■ **Work required**:
Would you restate word for word the lines of the listing, beginning at the first and ending with the line that holds "induction k as [|k IH]; intros self Hin;"?

Data shown below:

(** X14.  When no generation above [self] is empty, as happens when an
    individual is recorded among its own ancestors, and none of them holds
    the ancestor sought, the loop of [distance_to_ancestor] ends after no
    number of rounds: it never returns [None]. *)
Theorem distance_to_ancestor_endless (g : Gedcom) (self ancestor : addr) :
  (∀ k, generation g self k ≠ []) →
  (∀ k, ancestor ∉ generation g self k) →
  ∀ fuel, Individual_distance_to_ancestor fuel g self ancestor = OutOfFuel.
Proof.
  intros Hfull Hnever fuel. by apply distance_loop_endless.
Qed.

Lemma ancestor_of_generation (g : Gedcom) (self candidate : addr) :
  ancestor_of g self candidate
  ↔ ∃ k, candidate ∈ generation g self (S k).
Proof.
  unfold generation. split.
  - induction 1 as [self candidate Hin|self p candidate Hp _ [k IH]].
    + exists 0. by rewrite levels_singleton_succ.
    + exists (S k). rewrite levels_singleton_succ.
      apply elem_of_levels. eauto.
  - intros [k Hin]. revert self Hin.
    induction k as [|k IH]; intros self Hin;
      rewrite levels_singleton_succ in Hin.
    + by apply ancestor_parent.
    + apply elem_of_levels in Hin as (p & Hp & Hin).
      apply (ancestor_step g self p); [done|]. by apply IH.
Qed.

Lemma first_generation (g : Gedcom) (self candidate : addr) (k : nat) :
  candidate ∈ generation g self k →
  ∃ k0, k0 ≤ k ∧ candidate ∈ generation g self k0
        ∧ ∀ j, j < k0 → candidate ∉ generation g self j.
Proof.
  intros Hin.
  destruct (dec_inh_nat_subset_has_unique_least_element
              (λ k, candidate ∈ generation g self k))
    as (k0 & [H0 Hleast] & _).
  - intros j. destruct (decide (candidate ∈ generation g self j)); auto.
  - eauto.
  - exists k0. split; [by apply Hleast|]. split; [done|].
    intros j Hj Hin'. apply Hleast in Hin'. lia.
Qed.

End of Data shown.

■ **Response to this task**:
(** X14.  When no generation above [self] is empty, as happens when an
    individual is recorded among its own ancestors, and none of them holds
    the ancestor sought, the loop of [distance_to_ancestor] ends after no
    number of rounds: it never returns [None]. *)
Theorem distance_to_ancestor_endless (g : Gedcom) (self ancestor : addr) :
  (∀ k, generation g self k ≠ []) →
  (∀ k, ancestor ∉ generation g self k) →
  ∀ fuel, Individual_distance_to_ancestor fuel g self ancestor = OutOfFuel.
Proof.
  intros Hfull Hnever fuel. by apply distance_loop_endless.
Qed.

Lemma ancestor_of_generation (g : Gedcom) (self candidate : addr) :
  ancestor_of g self candidate
  ↔ ∃ k, candidate ∈ generation g self (S k).
Proof.
  unfold generation. split.
  - induction 1 as [self candidate Hin|self p candidate Hp _ [k IH]].
    + exists 0. by rewrite levels_singleton_succ.
    + exists (S k). rewrite levels_singleton_succ.
      apply elem_of_levels. eauto.
  - intros [k Hin]. revert self Hin.
    induction k as [|k IH]; intros self Hin;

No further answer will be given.